(** The attributes of a namespace are those the schema declares. *)
Lemma namespace_dom o k :
  is_Some (namespace_of o !! k) ↔ k ∈ dest <$> thapl_arguments.
Proof.
  assert (∀ k' v (ns : Namespace),
            k' ∈ dest <$> thapl_arguments →
            (is_Some (ns !! k) ↔ k ∈ dest <$> thapl_arguments) →
            (is_Some (given k' v ns !! k) ↔ k ∈ dest <$> thapl_arguments))
    as Hg.
  { intros k' v ns Hk' Hns. destruct v as [s|]; simpl; [| done].
    destruct (decide (k' = k)) as [->|Hne].
    - rewrite lookup_insert_eq. split; [done | by eexists].
    - by rewrite lookup_insert_ne. }
  assert (∀ k' v (ns : Namespace),
            k' ∈ dest <$> thapl_arguments →
            (is_Some (ns !! k) ↔ k ∈ dest <$> thapl_arguments) →
            (is_Some (<[k' := v]> ns !! k) ↔ k ∈ dest <$> thapl_arguments))
    as Hi.
  { intros k' v ns Hk' Hns.
    destruct (decide (k' = k)) as [->|Hne].
    - rewrite lookup_insert_eq. split; [done | by eexists].
    - by rewrite lookup_insert_ne. }
  assert (∀ k', In k' (dest <$> thapl_arguments) →
                k' ∈ dest <$> thapl_arguments) as Hin.
  { intros k' H. by apply list_elem_of_In. }
  assert (is_Some (defaults !! k) ↔ k ∈ dest <$> thapl_arguments) as Hbase.
  { unfold defaults.
    rewrite <- elem_of_dom, dom_list_to_map_L, elem_of_list_to_set.
    by rewrite <- list_fmap_compose. }
  unfold namespace_of.
  repeat first [ exact Hbase
               | apply Hg; [apply Hin; simpl; tauto |]
               | apply Hi; [apply Hin; simpl; tauto |] ].
Qed.

(** The block that reads the arguments never completes: it stops at the
    unpacking of the size, or at [args.python_path]. *)
Lemma read_arguments_raises o :
  read_arguments (namespace_of o)
  = Raise (match unpack2 (split "," (default "400,240" (o_size o))) with
           | Ok _ => AttributeError "python_path"
           | Raise e => e
           end).
Proof.
  unfold read_arguments, str_attr, getattr.
  rewrite namespace_scale, namespace_size. simpl.
  destruct (unpack2 _) as [wh|e]; simpl; [| done].
  rewrite namespace_format, namespace_encoding, namespace_library,
    namespace_package, namespace_imagemagick, namespace_pictureoptions,
    namespace_tikzoptions, namespace_python_path. done.
Qed.

End NsFacts.

(** ** Programs *)

Module MFacts.

Lemma bind_ok {A B} (m : M A) (k : A → M B) w a w' :
  m w = (Ok a, w') → bind m k w = k a w'.
Proof. unfold bind. by intros ->. Qed.
(** C6: [find_matches] gives attribute [a] a value exactly when a pattern of
    one of its variations occurs in the text (case-insensitive, with word
    boundaries), and that value is ["/"]-join of the matched variation labels,
    sorted and without duplicates. *)
Theorem find_matches_spec : forall s cfg a,
  (lookup a (find_matches s cfg) = None
   <-> ~ exists vs vd, In (a, vs) cfg /\ In vd vs /\ variation_matched (lower s) vd)
  /\ (forall r, lookup a (find_matches s cfg) = Some r ->
        exists L, r = join_slash L /\ NoDup L /\ Sorted text_le L
          /\ (forall x, In x L <-> exists vs vd, In (a, vs) cfg /\ In vd vs
                                   /\ variation_matched (lower s) vd /\ variation vd = x)).
Proof.
  intros s cfg a.
  assert (Hm : forall vd, pattern_hit (lower s) (patterns vd) = true
                          <-> variation_matched (lower s) vd).
  { intros vd. rewrite pattern_hit_existsb, existsb_exists. reflexivity. }
  rewrite lookup_find_matches. split.
  - destruct (cfg_labels (lower s) a cfg) as [|x L] eqn:E; split.
    + intros _ [vs [vd [Hin [Hvd Hmv]]]].
      assert (Hx : In (variation vd) (cfg_labels (lower s) a cfg)).
      { apply in_cfg_labels. exists vs, vd. repeat split; try assumption. apply Hm. exact Hmv. }
      rewrite E in Hx. contradiction.
    + reflexivity.
    + discriminate.
    + intros Hno. exfalso. apply Hno.
      assert (Hx : In x (cfg_labels (lower s) a cfg)) by (rewrite E; left; reflexivity).
      apply in_cfg_labels in Hx as [vs [vd [Hin [Hvd [Hp _]]]]].
      exists vs, vd. repeat split; try assumption. apply Hm. exact Hp.
  - intros r Hr. destruct (cfg_labels (lower s) a cfg) as [|x L] eqn:E; [discriminate|].
    injection Hr as <-. exists (sort_asc (dedup (x :: L))).
    split; [reflexivity|]. split; [|split].
    + eapply Permutation_NoDup; [symmetry; apply sort_asc_perm | apply dedup_NoDup].
    + apply sort_asc_sorted.
    + intros y. assert (Hp : In y (sort_asc (dedup (x :: L))) <-> In y (dedup (x :: L)))
        by (split; apply Permutation_in; [|symmetry]; apply sort_asc_perm).
      rewrite Hp, in_dedup, <- E, in_cfg_labels. split.
      * intros [vs [vd [H1 [H2 [H3 H4]]]]]. exists vs, vd. repeat split; try assumption.
        apply Hm. exact H3.
      * intros [vs [vd [H1 [H2 [H3 H4]]]]]. exists vs, vd. repeat split; try assumption.
        apply Hm. exact H3.
Qed.

Lemma find_matches_spec_witness :
  exists L, txt "110v/220v" = join_slash L /\ NoDup L /\ Sorted text_le L
    /\ (forall x, In x L <-> exists vs vd, In (txt "Voltagem", vs) bivolt_config /\ In vd vs
          /\ variation_matched (lower (txt "Motor bivolt 220V e 110 v")) vd /\ variation vd = x).
Proof.
  apply (proj2 (find_matches_spec (txt "Motor bivolt 220V e 110 v") bivolt_config (txt "Voltagem"))).
  vm_compute. reflexivity.
Defined.

(** ** C7 *)

Lemma uniq_snoc : forall p x,
  uniq (p ++ [x]) = if mem x (uniq p) then uniq p else uniq p ++ [x].
Proof. intros p x. unfold uniq. rewrite fold_left_app. reflexivity. Qed.

Lemma counter_snoc : forall p x, counter (p ++ [x]) = counter_add (counter p) x.
Proof. intros p x. unfold counter. rewrite fold_left_app. reflexivity. Qed.

Lemma in_uniq : forall w p, In w (uniq p) <-> In w p.
Proof.
  intros w p. revert w. induction p as [|x p IH] using rev_ind; intros w; [reflexivity|].
  rewrite uniq_snoc, in_app_iff. cbn [In].
  destruct (mem x (uniq p)) eqn:M.
  - rewrite IH. apply mem_In in M. rewrite IH in M.
    split; [left; exact H|]. intros [H | [<- | []]]; assumption.
  - rewrite in_app_iff, IH. reflexivity.
Qed.

Lemma uniq_NoDup : forall p, NoDup (uniq p).
Proof.
  induction p as [|x p IH] using rev_ind; [constructor|].
  rewrite uniq_snoc. destruct (mem x (uniq p)) eqn:M; [exact IH|].
  apply NoDup_app; [exact IH | repeat constructor; intros [] |].
  intros y Hy [<- | []]. apply mem_In in Hy. congruence.
Qed.

Lemma count_text_snoc : forall w p x,
  count_text w (p ++ [x]) = count_text w p + (if text_eqb x w then 1 else 0).
Proof.
  intros w p x. unfold count_text. rewrite filter_app, length_app. cbn [filter].
  destruct (text_eqb x w); reflexivity.
Qed.

Lemma count_text_absent : forall w p, ~ In w p -> count_text w p = 0.
Proof.
  intros w p H. unfold count_text. induction p as [|x p IH]; [reflexivity|].
  cbn [filter]. destruct (text_eqb x w) eqn:E.
  - apply text_eqb_eq in E. subst. exfalso. apply H. left. reflexivity.
  - apply IH. intros Hw. apply H. right. exact Hw.
Qed.
(** C3, as the code has it.  For a job that has reached the cleanup step:
    when the blob delete rejects at every attempt the engine makes, each
    rejection is reported through [console.error] and thrown again, the step
    fails, [run] rejects with the error of the delete, and the instance
    settles as errored, not complete; the staged blob is still in the
    bucket. *)
Theorem cleanup_failure_fails_the_job payload e w fileInfo e1 w1 :
  before_cleanup payload e w = (Ok fileInfo, e1, w1) ->
  deletes_fail (S retry_limit) (r2_delete w1) = true ->
  exists m msgs w2,
    run payload e w = (Throw (Error m), e1, w2) /\
    settled_status (run payload e w).1.1 = Errored /\
    length msgs = S retry_limit /\
    trace w2 = trace w1 ++ map (delete_report fileInfo) msgs.
Proof.
  intros Hb Hd.
  destruct (attempts_cleanup_rejected fileInfo e1 retry_limit w1 Hd)
    as (m & msgs & w2 & Hrun & Hlen & Htr).
  exists m, msgs, w2.
  assert (run payload e w = (Throw (Error m), e1, w2)) as E.
  { unfold run. rewrite bind_run, Hb, bind_run. unfold step_do. now rewrite Hrun. }
  rewrite E. now repeat split.
Qed.
(** [a === b] on values that are strings or [null]. *)
Definition strict_equal (a b : option string) : bool :=
  match a, b with
  | Some x, Some y => String.eqb x y
  | None, None => true
  | _, _ => false
  end.

(** The string a platform function makes of an argument that is a string
    or [null]. *)
Definition to_string (a : option string) : string :=
  match a with
  | Some x => x
  | None => "null"
  end.

(** Calling a method of [payload.get("target")]: a [TypeError] on
    [null]. *)
Definition of_target {A} (c : Submission) (k : string -> A) : Completion A :=
  match payload c "target" with
  | Some t => Normal (k t)
  | None => Throw TypeError
  end.

Definition BAD_REQUEST_PREDICATES `{Host} : list (Submission -> Completion bool) :=
  [ (fun c => Normal (negb (String.eqb (method (request c)) "POST")));
    (fun c => Normal (match headers (request c) with None => true | Some _ => false end));
    (fun c =>
       match headers (request c) with
       | None => Throw TypeError
       | Some h =>
           Normal
             (match h !! "content-type" with
              | Some ct => negb (String.eqb ct "application/x-www-form-urlencoded")
              | None => true
              end)
       end);
    (* [!payload]: an object is truthy *)
    (fun c => Normal false);
    (fun c => Normal (negb (truthy_string (payload c "source"))));
    (fun c => Normal (negb (truthy_string (payload c "target"))));
    (fun c => Normal (strict_equal (payload c "target") (payload c "source")));
    (fun c => Normal (negb (URL_canParse (to_string (payload c "source")))));
    (fun c => Normal (negb (URL_canParse (to_string (payload c "target")))));
    (fun c =>
       (* [&&] does not evaluate the [some] on an empty list, and [some]
          calls its callback on a non-empty one *)
       if 0 <? Z.of_nat (length ALLOWED_TARGET_BASE_URLS) then
         of_target c (fun t =>
           negb (existsb (fun target => startsWith t target) ALLOWED_TARGET_BASE_URLS))
       else Normal false);
    (fun c =>
       of_target c (fun t =>
         negb (startsWith t "https://" || startsWith t "http://")))
  ].
(** Whether the dashboard raises an alert for a shelf reading, and for
    a temperature reading. *)
Definition shelf_raised (filter : SmartAlertFilter.t) (store : StoreLocation)
    (reading : SensorReading) (at_ : Instant) : bool :=
  match InventoryMonitorApp.reading reading with
  | Some (VNum n) =>
      Qltb n 15 && (shelf_window filter <=? elapsed filter store "empty_shelf" at_)
      && (isStoreActive (hour at_) (day at_) || negb (Qltb 10 n))
  | _ => false
  end.

Definition temperature_raised (filter : SmartAlertFilter.t) (store : StoreLocation)
    (reading : SensorReading) (at_ : Instant) : bool :=
  match InventoryMonitorApp.reading reading with
  | Some (VNum n) =>
      Qltb 5 (Qabs n)
      && (temperature_window filter at_ <=? elapsed filter store "temperature" at_)
  | _ => false
  end.

End InventoryMonitorAppSpec.

(** ** Sample data for the dashboard *)

Module DashboardSample.
Import InventoryMonitorApp.

(** The first store of the configuration in main.ts. *)
Definition fifth_avenue : StoreLocation :=
  mkStoreLocation "store-5th-ave" "Pret 5th Avenue" "389 5th Ave, New York, NY 10016"
    ((407516 # 10000)%Q, (-739755 # 10000)%Q)
    "a7c5717d-f48e-4ac8-b179-7c7aa73571de" "unknown" "manhattan".

(** A Wednesday at noon, and the same poll two seconds on. *)
Definition noon : Instant := mkInstant 1700000000000 12 3 "k3j9x0q2a".
Definition later : Instant := mkInstant 1700000002000 12 3 "p0o9i8u7y".
(** * UpLyft back end: the CSV importer and the token-verification handler

    A shallow embedding of [Server/import_products.py] and of the
    [otpless_verify] handler of [Server/app.py], with the properties of the
    specification stated over it.

    The importer is a Python script driving two libraries, pandas and
    sqlite3.  Its control flow (the [try] body, the per-row loop with its four
    skip branches, the three [except] clauses and the [finally]) is embedded
    as written, in a small state-and-exception monad.  The library calls are
    modelled in [Module Py] (the built-ins [str.strip] and [float]) and in
    [Module Sqlite] (one connection on one database, with its transaction). *)

From Stdlib Require Import ZArith QArith Qabs List String Ascii Bool Arith Lia.
Import ListNotations.

Local Open Scope string_scope.
Local Open Scope list_scope.

(* ================================================================== *)
(** ** Python built-ins used by the importer *)
(* ================================================================== *)

Module Py.

(** The CSV is decoded as latin-1, so a character of the text is one byte and
    a Python [str] is a Rocq [string]. *)

Definition code (c : ascii) : nat := nat_of_ascii c.

Definition between (lo hi : nat) (c : ascii) : bool :=
  (lo <=? code c)%nat && (code c <=? hi)%nat.

(** [str.isspace] on the latin-1 range: TAB..CR, FS..US, space, NEL, NBSP. *)
Definition isspace (c : ascii) : bool :=
  between 9 13 c || between 28 31 c || between 32 32 c
  || between 133 133 c || between 160 160 c.

(** [Py_ISSPACE] of the C runtime, used by [float]: TAB..CR and space. *)
Definition c_isspace (c : ascii) : bool := between 9 13 c || between 32 32 c.

Definition isdigit (c : ascii) : bool := between 48 57 c.

Definition tolower (c : ascii) : ascii :=
  if between 65 90 c then ascii_of_nat (code c + 32) else c.

Fixpoint lstrip (s : string) : string :=
  match s with
  | EmptyString => EmptyString
  | String c s' => if isspace c then lstrip s' else s
  end.
Lemma enqueue_total in_isr str len s :
  wf s -> 0 <= len ->
  exists s' cs, enqueue in_isr str len s = Some (s', cs) /\ wf s'.
Proof.
  intros Hwf Hlen.
  destruct (decide (0 < len <= availableSpace s (m_write_pos s))) as [Hfit|Hno].
  - rewrite enqueue_reserved by assumption.
    destruct (process in_isr _) as [s' cs] eqn:Hp.
    exists s', cs. split; [reflexivity|].
    change s' with (fst (s', cs)). rewrite <- Hp. apply wf_process.
    pose proof (availableSpace_ring s (m_write_pos s)
                  (wf_read_pos s Hwf) (wf_write_pos s Hwf)) as Hav.
    destruct Hwf as [Hr Hn Hw Hb Hg Hm]. split; cbn; try assumption.
    + rewrite advancePos_mod. unfold SEND_BUFFER_SIZE. lia.
    + rewrite ring_copy_length; try assumption.
      rewrite msg_bytes_length. unfold ring_dist, SEND_BUFFER_SIZE in *. lia.
  - rewrite enqueue_missed by (assumption || lia).
    destruct (process in_isr _) as [s' cs] eqn:Hp.
    exists s', cs. split; [reflexivity|].
    change s' with (fst (s', cs)). rewrite <- Hp. apply wf_process.
    destruct Hwf as [Hr Hn Hw Hb Hg Hm]. split; cbn; try assumption.
    apply to_u16_range.
Qed.

Lemma step_total s ev :
  wf s ->
  match ev with EvEnqueue _ _ len => 0 <= len | _ => True end ->
  exists s' cs, step s ev = Some (s', cs) /\ wf s'.
Proof.
  intros Hwf Hev. destruct ev as [in_isr str len|in_isr|huart]; cbn [step].
  - apply enqueue_total; assumption.
  - destruct (process in_isr s) as [s' cs] eqn:Hp. exists s', cs.
    split; [reflexivity|]. change s' with (fst (s', cs)). rewrite <- Hp.
    apply wf_process, Hwf.
  - destruct (transferCompletedCallback huart s) as [s' cs] eqn:Hp. exists s', cs.
    split; [reflexivity|]. change s' with (fst (s', cs)). rewrite <- Hp.
    apply wf_transferCompletedCallback, Hwf.
Qed.

(** ** What every call of [enqueue] leaves alone *)

Lemma enqueue_fields in_isr str len s s' cs :
  enqueue in_isr str len s = Some (s', cs) ->
  m_read_pos s' = m_read_pos s /\ m_uart s' = m_uart s /\
  m_write_pos s' =
    (if len <=? availableSpace s (m_write_pos s)
     then advancePos (m_write_pos s) len else m_write_pos s) /\
  (m_missed_count s' = m_missed_count s \/
   m_missed_count s' = ATOMIC_INCH (m_missed_count s) /\
   m_write_pos s' = m_write_pos s /\
   m_send_buffer s' = m_send_buffer s).
Proof.
  unfold enqueue.
  change (availableSpace (set_enqueue_guard _ s) _)
    with (availableSpace s (m_write_pos s)).
  cbn [m_write_pos set_enqueue_guard].
  set (nwp := if len <=? availableSpace s (m_write_pos s)
              then advancePos (m_write_pos s) len else m_write_pos s).
  destruct (Z.eqb_spec (m_write_pos s) nwp) as [Heq|Hne]; cbn [negb].
  - cbn [mbind option_bind]. intros [= Hp].
    match type of Hp with
    | process _ ?x = _ => pose proof (process_fields in_isr x) as Hf
    end.
    rewrite Hp in Hf. cbn in Hf.
    destruct Hf as (Hr & Hw & Hb & Hm & _ & Hu).
    repeat split; try assumption. right. repeat split; congruence.
  - destruct (enqueue_copy _ _ _ _ _) as [buf|]; cbn [mbind option_bind];
      [|discriminate].
    intros [= Hp].
    match type of Hp with
    | process _ ?x = _ => pose proof (process_fields in_isr x) as Hf
    end.
    rewrite Hp in Hf. cbn in Hf.
    destruct Hf as (Hr & Hw & Hb & Hm & _ & Hu).
    repeat split; try assumption. left. assumption.
Qed.

(** ** Dropped messages *)

(** C2, as the code behaves. When [length] exceeds [availableSpace(write_pos)]
    the call returns normally with the storage contents, [m_write_pos] and
    [m_read_pos] unchanged (nothing of the message is written), and
    [m_missed_count] becomes [(m_missed_count + 1) mod 2^16]: it goes up by
    exactly 1 unless it was 65535, where the half-word store wraps it to 0. *)
Theorem enqueue_no_space_drops in_isr str len s :
  availableSpace s (m_write_pos s) < len ->
  exists s' cs,
    enqueue in_isr str len s = Some (s', cs) /\
    m_send_buffer s' = m_send_buffer s /\
    m_write_pos s' = m_write_pos s /\
    m_read_pos s' = m_read_pos s /\
    m_missed_count s' = (m_missed_count s + 1) mod 65536 /\
    (0 <= m_missed_count s < 65535 ->
     m_missed_count s' = m_missed_count s + 1).
Proof.
  intros Hlt. rewrite enqueue_dropped by exact Hlt.
  match goal with
  | |- context [process in_isr ?x] =>
      pose proof (process_fields in_isr x) as Hf;
      destruct (process in_isr x) as [s' cs]
  end.
  cbn in Hf. destruct Hf as (Hr & Hw & Hb & Hm & _ & _).
  exists s', cs. conjuncts; try assumption; try reflexivity.
  intros Hc. rewrite Hm. unfold ATOMIC_INCH, to_u16. lia.
Qed.

Lemma enqueue_no_space_drops_witness :
  availableSpace full_logger (m_write_pos full_logger) < 2 /\
  exists s' cs,
    enqueue false [x42; x43] 2 full_logger = Some (s', cs) /\
    m_send_buffer s' = m_send_buffer full_logger /\
    m_write_pos s' = m_write_pos full_logger /\
    m_read_pos s' = m_read_pos full_logger /\
    m_missed_count s' = (m_missed_count full_logger + 1) mod 65536 /\
    (0 <= m_missed_count full_logger < 65535 ->
     m_missed_count s' = m_missed_count full_logger + 1).
Proof.
  split; [reflexivity|].
  apply (enqueue_no_space_drops false [x42; x43] 2 full_logger). reflexivity.
Defined.

(** C2 as stated fails where the counter is at its largest value: the ring
    is full, a one-byte message is dropped, and [m_missed_count] goes from
    65535 to 0 instead of increasing by 1. *)
Lemma enqueue_no_space_count_wraps :
  wf full_logger /\
  availableSpace full_logger (m_write_pos full_logger) < 1 /\
  exists s' cs,
    enqueue true [x42] 1 full_logger = Some (s', cs) /\
    m_missed_count full_logger = 65535 /\
    m_missed_count s' = 0 /\
    m_missed_count s' <> m_missed_count full_logger + 1.
Proof.
  split; [|split].
  - split; cbn; unfold is_u16, SEND_BUFFER_SIZE; first [lia|reflexivity].
  - reflexivity.
  - eexists _, _. split; [vm_compute; reflexivity|].
    cbn. conjuncts; try reflexivity. lia.
Qed.

(** ** Zero-length messages *)

(** C10, as the code behaves. [enqueue(str, 0)] writes nothing to storage and
    leaves [m_write_pos] alone, and it is counted as a miss whatever the
    available space is: [m_missed_count] becomes
    [(m_missed_count + 1) mod 2^16], that is one more unless it was 65535. *)
Theorem enqueue_zero_length in_isr str s :
  wf s ->
  exists s' cs,
    enqueue in_isr str 0 s = Some (s', cs) /\
    m_send_buffer s' = m_send_buffer s /\
    m_write_pos s' = m_write_pos s /\
    m_missed_count s' = (m_missed_count s + 1) mod 65536 /\
    (m_missed_count s < 65535 -> m_missed_count s' = m_missed_count s + 1).
Proof.
  intros Hwf. rewrite enqueue_missed by (assumption || (left; reflexivity)).
  match goal with
  | |- context [process in_isr ?x] =>
      pose proof (process_fields in_isr x) as Hf;
      destruct (process in_isr x) as [s' cs]
  end.
  cbn in Hf. destruct Hf as (Hr & Hw & Hb & Hm & _ & _).
  exists s', cs. conjuncts; try assumption; try reflexivity.
  intros Hc. rewrite Hm. destruct Hwf.
  unfold ATOMIC_INCH, to_u16, is_u16 in *. lia.
Qed.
+===+
- [WORK REQUEST] Give again exactly, and only, the lines above starting at the one with "count_text w (p" and ending at the one with "when the blob".

- [RESPONSE AREA]
  count_text w (p ++ [x]) = count_text w p + (if text_eqb x w then 1 else 0).
Proof.
  intros w p x. unfold count_text. rewrite filter_app, length_app. cbn [filter].
  destruct (text_eqb x w); reflexivity.
Qed.

Lemma count_text_absent : forall w p, ~ In w p -> count_text w p = 0.
Proof.
  intros w p H. unfold count_text. induction p as [|x p IH]; [reflexivity|].
  cbn [filter]. destruct (text_eqb x w) eqn:E.
  - apply text_eqb_eq in E. subst. exfalso. apply H. left. reflexivity.
  - apply IH. intros Hw. apply H. right. exact Hw.
Qed.
(** C3, as the code has it.  For a job that has reached the cleanup step:
    when the blob delete rejects at every attempt the engine makes, each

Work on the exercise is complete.